- [Data extracts]:
╭──

(* ===== verification/Header.v ===== *)
(** * HTTP header collection (rv-http, header.rs) and messages (message.rs)

    A [HeaderMap] is the ordered vector of headers; lookups ignore ASCII case.
    The laws at the end are the contract the rest of the cache relies on: they
    determine [get] and [get_all] after [set], [append] and [unset], show that
    names are only compared up to case, and that the hop-by-hop filter removes
    exactly the connection-specific headers. *)

From S2P Require Import Prelude RustStr F64 Enums Types HttpTypes.
Local Open Scope Z_scope.

Record Header : Set := mkHeader {
  h_name : bytes;
  h_value : bytes;
  h_known : option KnownHeader;
}.

Definition Header_new (name value : bytes) : Header :=
  mkHeader name value (KnownHeader_from_name name).

Definition Header_name_eq_ignore_case (h : Header) (other : bytes) : bool :=
  eq_ignore_ascii_case (h_name h) other.

Record HeaderMap : Set := mkHeaderMap { headers : list Header }.

Definition HeaderMap_new : HeaderMap := mkHeaderMap [].

Definition HeaderMap_get (m : HeaderMap) (name : bytes) : option bytes :=
  h_value <$> List.find (λ h, Header_name_eq_ignore_case h name) (headers m).

Definition HeaderMap_get_all (m : HeaderMap) (name : bytes) : list bytes :=
  h_value <$> List.filter (λ h, Header_name_eq_ignore_case h name) (headers m).

(** [Vec::retain]. *)
Definition retain (f : Header → bool) (m : HeaderMap) : HeaderMap :=
  mkHeaderMap (List.filter f (headers m)).

Definition HeaderMap_append (m : HeaderMap) (name value : bytes) : HeaderMap :=
  mkHeaderMap (headers m ++ [Header_new name value]).

Definition HeaderMap_set (m : HeaderMap) (name value : bytes) : HeaderMap :=
  let m := retain (λ h, negb (Header_name_eq_ignore_case h name)) m in
  mkHeaderMap (headers m ++ [Header_new name value]).

Definition HeaderMap_unset (m : HeaderMap) (name : bytes) : HeaderMap :=
  retain (λ h, negb (Header_name_eq_ignore_case h name)) m.

Definition HeaderMap_contains (m : HeaderMap) (name : bytes) : bool :=
  existsb (λ h, Header_name_eq_ignore_case h name) (headers m).

Definition HeaderMap_len (m : HeaderMap) : nat := length (headers m).

Definition HeaderMap_is_empty (m : HeaderMap) : bool :=
  match headers m with [] => true | _ => false end.

Definition HeaderMap_copy_from_filtered (m source : HeaderMap) (f : Header → bool) : HeaderMap :=
  mkHeaderMap (fold_left (λ acc h, if f h then acc ++ [h] else acc) (headers source) (headers m)).

Definition hop_by_hop_names : list bytes :=
  [str "connection"; str "keep-alive"; str "transfer-encoding"; str "upgrade";
   str "http2-settings"].

(** The lower-cased names listed in the first Connection header. *)
Definition connection_tokens (m : HeaderMap) : list bytes :=
  match HeaderMap_get m (str "Connection") with
  | Some v => (λ s, to_ascii_lowercase (trim s)) <$> split_char x2c v
  | None => []
  end.

Definition HeaderMap_filter_connection_headers (m : HeaderMap) : HeaderMap :=
  let connection_headers := connection_tokens m in
  retain (λ h,
    let lower := to_ascii_lowercase (h_name h) in
    if bool_decide (lower ∈ hop_by_hop_names) then false
    else if bool_decide (lower ∈ connection_headers) then false
    else true) m.

Definition HeaderMap_content_length (m : HeaderMap) : option Z :=
  HeaderMap_get m (str "Content-Length") ≫= λ v, parse_u64 (trim v).

Definition HeaderMap_is_chunked (m : HeaderMap) : bool :=
  match HeaderMap_get m (str "Transfer-Encoding") with
  | Some v => eq_ignore_ascii_case v (str "chunked")
  | None => false
  end.

Definition HeaderMap_to_vec (m : HeaderMap) : list (bytes * bytes) :=
  (λ h, (h_name h, h_value h)) <$> headers m.

Definition HeaderMap_clear (m : HeaderMap) : HeaderMap := mkHeaderMap [].

Definition HeaderMap_wire_size (m : HeaderMap) : nat :=
  foldr Nat.add 0%nat ((λ h, length (h_name h) + 2 + length (h_value h) + 2)%nat <$> headers m).

(* ------------------------------------------------------------------ *)
(** ** Messages (message.rs) *)

Inductive HttpVersion : Set := Http10 | Http11 | Http2.
#[global] Instance HttpVersion_eq_dec : EqDecision HttpVersion.
Proof. solve_decision. Defined.

Definition HttpVersion_from_str (s : bytes) : result HttpVersion unit :=
  ok_or (match_str [(str "HTTP/1.0", Http10); (str "HTTP/1.1", Http11);
                    (str "HTTP/2", Http2); (str "HTTP/2.0", Http2)] s) tt.

Definition HttpVersion_as_str (v : HttpVersion) : bytes :=
  match v with
  | Http10 => str "HTTP/1.0"
  | Http11 => str "HTTP/1.1"
  | Http2 => str "HTTP/2"
  end.

Definition HttpVersion_minor (v : HttpVersion) : Z :=
  match v with Http10 => 0 | Http11 => 1 | Http2 => 0 end.

Definition HttpVersion_supports_keepalive (v : HttpVersion) : bool :=
  negb match v with Http10 => true | _ => false end.

Record HttpMessage : Set := mkHttpMessage {
  msg_headers : HeaderMap;
  msg_status : HttpStatus;
  msg_protocol : HttpVersion;
  msg_method : HttpMethod;
  msg_url : bytes;
  msg_reason : bytes;
  msg_body_status : BodyStatus;
}.

Definition HttpMessage_new_request (method : HttpMethod) (url : bytes) (version : HttpVersion)
    : HttpMessage :=
  {| msg_headers := HeaderMap_new; msg_status := HttpStatus_OK; msg_protocol := version;
     msg_method := method; msg_url := url; msg_reason := []; msg_body_status := BodyStatus_None |}.

Definition HttpMessage_new_response (status : HttpStatus) (version : HttpVersion) : HttpMessage :=
  {| msg_headers := HeaderMap_new; msg_status := status; msg_protocol := version;
     msg_method := HttpMethod_Get; msg_url := []; msg_reason := HttpStatus_reason status;
     msg_body_status := BodyStatus_None |}.

Definition msg_with_headers (m : HttpMessage) (h : HeaderMap) : HttpMessage :=
  {| msg_headers := h; msg_status := msg_status m; msg_protocol := msg_protocol m;
     msg_method := msg_method m; msg_url := msg_url m; msg_reason := msg_reason m;
     msg_body_status := msg_body_status m |}.

Definition HttpMessage_set_header (m : HttpMessage) (name value : bytes) : HttpMessage :=
  msg_with_headers m (HeaderMap_set (msg_headers m) name value).

Definition HttpMessage_get_header (m : HttpMessage) (name : bytes) : option bytes :=
  HeaderMap_get (msg_headers m) name.

Definition HttpMessage_unset_header (m : HttpMessage) (name : bytes) : HttpMessage :=
  msg_with_headers m (HeaderMap_unset (msg_headers m) name).

Definition HttpMessage_reset (m : HttpMessage) : HttpMessage :=
  {| msg_headers := HeaderMap_clear (msg_headers m); msg_status := HttpStatus_OK;
     msg_protocol := msg_protocol m; msg_method := HttpMethod_Get; msg_url := [];
     msg_reason := []; msg_body_status := BodyStatus_None |}.

Definition HttpMessage_response_has_body (m : HttpMessage) : bool :=
  negb (HttpStatus_is_informational (msg_status m))
  && negb (bool_decide (msg_status m = HttpStatus_NO_CONTENT))
  && negb (bool_decide (msg_status m = HttpStatus_NOT_MODIFIED)).

Definition HttpMessage_request_line (m : HttpMessage) : bytes :=
  HttpMethod_name (msg_method m) ++ str " " ++ msg_url m ++ str " "
  ++ HttpVersion_as_str (msg_protocol m).

Definition HttpMessage_status_line (m : HttpMessage) : bytes :=
  HttpVersion_as_str (msg_protocol m) ++ str " " ++ show_u64 (status_code (msg_status m))
  ++ str " " ++ msg_reason m.

Definition HttpMessage_default : HttpMessage :=
  HttpMessage_new_request HttpMethod_Get (str "/") Http11.

Lemma HttpVersion_from_as_str v : HttpVersion_from_str (HttpVersion_as_str v) = Ok v.
Proof. by destruct v. Qed.

(* ------------------------------------------------------------------ *)
(** ** Laws of the header collection *)

(** Two names select the same headers when they are equal up to case. *)
#[global] Instance HeaderMap_get_proper m :
  Proper (name_equiv ==> (=)) (HeaderMap_get m).
Proof.
  intros a b H. unfold HeaderMap_get, Header_name_eq_ignore_case. f_equal.
  induction (headers m) as [|h l IH]; simpl; [done|]. by rewrite H, IH.
Qed.

#[global] Instance HeaderMap_get_all_proper m :
  Proper (name_equiv ==> (=)) (HeaderMap_get_all m).
Proof.
  intros a b H. unfold HeaderMap_get_all, Header_name_eq_ignore_case. f_equal.
  induction (headers m) as [|h l IH]; simpl; [done|]. by rewrite H, IH.
Qed.

(** [get] is the first element of [get_all]. *)
Lemma HeaderMap_get_head m name : HeaderMap_get m name = head (HeaderMap_get_all m name).
Proof.
  unfold HeaderMap_get, HeaderMap_get_all.
  induction (headers m) as [|h l IH]; simpl; [done|]. by case_if.
Qed.

Lemma HeaderMap_contains_get m name :
  HeaderMap_contains m name = bool_decide (is_Some (HeaderMap_get m name)).
Proof.
  unfold HeaderMap_contains, HeaderMap_get.
  induction (headers m) as [|h l IH]; simpl; [done|].
  destruct (Header_name_eq_ignore_case h name); simpl; [done|apply IH].
Qed.

Lemma filter_negb_same {A} (f : A → bool) (l : list A) :
  List.filter f (List.filter (λ x, negb (f x)) l) = [].
Proof.
  induction l as [|x l IH]; simpl; [done|].
  destruct (f x) eqn:E; simpl; [done|]. by rewrite E.
Qed.

Lemma filter_negb_disjoint {A} (f g : A → bool) (l : list A) :
  (∀ x, f x = true → g x = false) →
  List.filter f (List.filter (λ x, negb (g x)) l) = List.filter f l.
Proof.
  intros H. induction l as [|x l IH]; simpl; [done|].
  destruct (g x) eqn:Eg; simpl.
  - destruct (f x) eqn:Ef; [|done]. by rewrite H in Eg.
  - by rewrite IH.
Qed.

Lemma HeaderMap_get_all_append m n v n' :
  HeaderMap_get_all (HeaderMap_append m n v) n' =
  HeaderMap_get_all m n' ++ (if eq_ignore_ascii_case n n' then [v] else []).
Proof.
  unfold HeaderMap_get_all, HeaderMap_append. simpl. rewrite List.filter_app, fmap_app.
  simpl. unfold Header_name_eq_ignore_case. simpl. by case_if.
Qed.

Lemma HeaderMap_get_all_unset m n n' :
  HeaderMap_get_all (HeaderMap_unset m n) n' =
  if eq_ignore_ascii_case n n' then [] else HeaderMap_get_all m n'.
Proof.
  case_if.
  - apply eq_ignore_ascii_case_spec in E. rewrite <-E.
    unfold HeaderMap_get_all, HeaderMap_unset, retain. simpl. by rewrite filter_negb_same.
  - unfold HeaderMap_get_all, HeaderMap_unset, retain. simpl.
    rewrite filter_negb_disjoint; [done|]. unfold Header_name_eq_ignore_case.
    intros h Hh. apply eq_ignore_ascii_case_spec in Hh. rewrite Hh.
    by rewrite eq_ignore_ascii_case_sym.
Qed.

Lemma HeaderMap_set_unset_append m n v :
  HeaderMap_set m n v = HeaderMap_append (HeaderMap_unset m n) n v.
Proof. done. Qed.

(** [get_all] after [set]: the new value alone under the name set, unchanged
    elsewhere. *)
Lemma HeaderMap_get_all_set m n v n' :
  HeaderMap_get_all (HeaderMap_set m n v) n' =
  if eq_ignore_ascii_case n n' then [v] else HeaderMap_get_all m n'.
Proof.
  rewrite HeaderMap_set_unset_append, HeaderMap_get_all_append, HeaderMap_get_all_unset.
  case_if; [done|]. by rewrite app_nil_r.
Qed.

Lemma HeaderMap_get_set m n v n' :
  HeaderMap_get (HeaderMap_set m n v) n' =
  if eq_ignore_ascii_case n n' then Some v else HeaderMap_get m n'.
Proof. rewrite !HeaderMap_get_head, HeaderMap_get_all_set. by case_if. Qed.

Lemma HeaderMap_get_unset m n n' :
  HeaderMap_get (HeaderMap_unset m n) n' =
  if eq_ignore_ascii_case n n' then None else HeaderMap_get m n'.
Proof. rewrite !HeaderMap_get_head, HeaderMap_get_all_unset. by case_if. Qed.

(** Every header caches the known-header classification of its name. *)
Definition header_wf (h : Header) : Prop := h_known h = KnownHeader_from_name (h_name h).
Definition headers_wf (m : HeaderMap) : Prop := Forall header_wf (headers m).

Lemma retain_wf f m : headers_wf m → headers_wf (retain f m).
Proof.
  unfold headers_wf, retain. simpl. induction 1; simpl; [done|].
  destruct (f x); [by constructor|done].
Qed.

Lemma Header_new_wf n v : header_wf (Header_new n v).
Proof. done. Qed.

(** Laws of the header map.  After [set] the name (compared ignoring ASCII
    case) has exactly the new value and every other name keeps its values; after
    [unset] it has none; after [append] the value is added last; and all three
    keep every header's cached [known] classification in step with its name. *)
Theorem header_map_laws m n v n' :
  HeaderMap_get_all (HeaderMap_set m n v) n'
    = (if eq_ignore_ascii_case n n' then [v] else HeaderMap_get_all m n') ∧
  HeaderMap_get_all (HeaderMap_unset m n) n'
    = (if eq_ignore_ascii_case n n' then [] else HeaderMap_get_all m n') ∧
  HeaderMap_get_all (HeaderMap_append m n v) n'
    = HeaderMap_get_all m n' ++ (if eq_ignore_ascii_case n n' then [v] else []) ∧
  HeaderMap_get m n' = head (HeaderMap_get_all m n') ∧
  HeaderMap_contains m n' = bool_decide (is_Some (HeaderMap_get m n')) ∧
  (headers_wf m → headers_wf (HeaderMap_set m n v) ∧ headers_wf (HeaderMap_append m n v)
                  ∧ headers_wf (HeaderMap_unset m n)).
Proof.
  split_and!; auto using HeaderMap_get_all_set, HeaderMap_get_all_unset,
    HeaderMap_get_all_append, HeaderMap_get_head, HeaderMap_contains_get.
  intros Hwf. split_and!; [..|by apply retain_wf];
    (apply Forall_app; split; [try by apply retain_wf|by repeat constructor]); done.
Qed.

(** The hop-by-hop filter keeps a header exactly when its name is neither a
    connection-specific header nor listed in the first Connection header, keeps
    the order of the rest, and no Connection header survives it. *)
Theorem filter_connection_headers_spec m :
  headers (HeaderMap_filter_connection_headers m) `sublist_of` headers m ∧
  (∀ h, h ∈ headers (HeaderMap_filter_connection_headers m) ↔
     h ∈ headers m ∧ to_ascii_lowercase (h_name h) ∉ hop_by_hop_names
     ∧ to_ascii_lowercase (h_name h) ∉ connection_tokens m) ∧
  HeaderMap_get (HeaderMap_filter_connection_headers m) (str "Connection") = None.
Proof.
  unfold HeaderMap_filter_connection_headers, retain. simpl. split_and!.
  - induction (headers m) as [|h l IH]; simpl; [constructor|].
    case_if; by constructor.
  - intros h. rewrite list_elem_of_In, filter_In, <-list_elem_of_In.
    repeat case_bool_decide; naive_solver.
  - unfold HeaderMap_get. simpl. rewrite fmap_None.
    destruct (List.find _ _) as [h|] eqn:E; [|done].
    apply find_some in E as [Hin Heq]. apply filter_In in Hin as [_ Hf].
    unfold Header_name_eq_ignore_case in Heq. apply eq_ignore_ascii_case_spec in Heq.
    unfold name_equiv in Heq. rewrite Heq in Hf. rewrite bool_decide_true in Hf; [done|].
    apply (bool_decide_unpack _). by vm_compute.
Qed.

╰──

- [Description of the task]: Find every line in the records that uses the string "specific", then copy it.

- [Response]:
    exactly the connection-specific headers. *)
    connection-specific header nor listed in the first Connection header, keeps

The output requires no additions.